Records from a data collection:
══════════════════════════════

(* ===== verification/WitnessKqueue.v ===== *)
(** An instance of the theorem about the kqueue: a request that waits, one that was cancelled
    and the exit signals; two events come back, and fill a batch. *)
From S2P Require Import Prelude HandleTable Kqueue.

Definition sample_signal (n : Z) : bio_handle_t := mk_handle n 0.

Definition read_event (req : positive) : kevent := mk_kevent 7 (-1) 1 0 (Request req).
Definition term_event : kevent := mk_kevent SIGTERM EVFILT_SIGNAL EV_ADD 0 SignalPoll.

Definition sample_kqueue : bio_platform_t :=
  mk_platform_t [read_event 1; read_event 2; term_event] 2 true
    {[1%positive := mk_io_req (sample_signal 1) (Some 5%positive) false;
      2%positive := mk_io_req (sample_signal 2) (Some 6%positive) true]}
    {[5%positive := read_event 1; 6%positive := read_event 2]} [] [] [].

Definition sample_kernel (n : nat) (changes : list kevent) (nevents : Z) (timeout : option (Z * Z)) :
    option (list kevent) :=
  if decide (n = 0%nat) then Some [read_event 1; term_event] else Some [].

Lemma sample_kernel_ok : kernel_ok sample_kernel sample_kqueue.
Proof.
  intros n ch k t evs. unfold sample_kernel. case_decide; intros [= <-]; intros e He p Hp.
  - apply elem_of_cons in He as [->|[->|He]%elem_of_cons]; [|discriminate Hp|by apply not_elem_of_nil in He].
    injection Hp as <-. eexists. split; [reflexivity|]. intros q [= <-]. eexists. reflexivity.
  - by apply not_elem_of_nil in He.
Qed.

Lemma kqueue_update_correct_witness :
  ∃ s', bio_platform_update sample_kernel 2 100 true sample_kqueue = Ok (tt, s') ∧ in_events s' = [] ∧
    ∃ n, kq_served ([read_event 1; term_event] :: replicate n []) (set_in_events (λ _, []) sample_kqueue) s'.
Proof.
  assert (HE : ∀ e, e ∈ in_events sample_kqueue → event_ok sample_kqueue e).
  { intros e. cbn. rewrite !elem_of_cons. intros [->|[->|[->|He]]];
      [eexists; reflexivity|eexists; reflexivity|exact I|by apply not_elem_of_nil in He]. }
  assert (Hr : ∀ n, runs_out sample_kernel 2 n 2).
  { intros n. exists 1%nat. split; [lia|]. unfold sample_kernel. rewrite decide_False by lia. vm_compute. discriminate. }
  assert (Hk : is_ok (bio_platform_update sample_kernel 2 100 true sample_kqueue) = true) by (vm_compute; reflexivity).
  destruct (wp_ok _ _ _ (kqueue_update_correct sample_kernel 2 100 true sample_kqueue HE sample_kernel_ok Hr) Hk)
    as ([] & s' & He & Hin & n & Hs & _).
  exists s'. split; [exact He|]. split; [exact Hin|]. exists n. exact Hs.
Defined.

══════════════════════════════

- Instructions for the task -
Copy exactly the stretch of data above from the line with "and the exit" through the line with "Definition sample_signal (n", and omit all other lines.

- Reply -
    and the exit signals; two events come back, and fill a batch. *)
From S2P Require Import Prelude HandleTable Kqueue.

Definition sample_signal (n : Z) : bio_handle_t := mk_handle n 0.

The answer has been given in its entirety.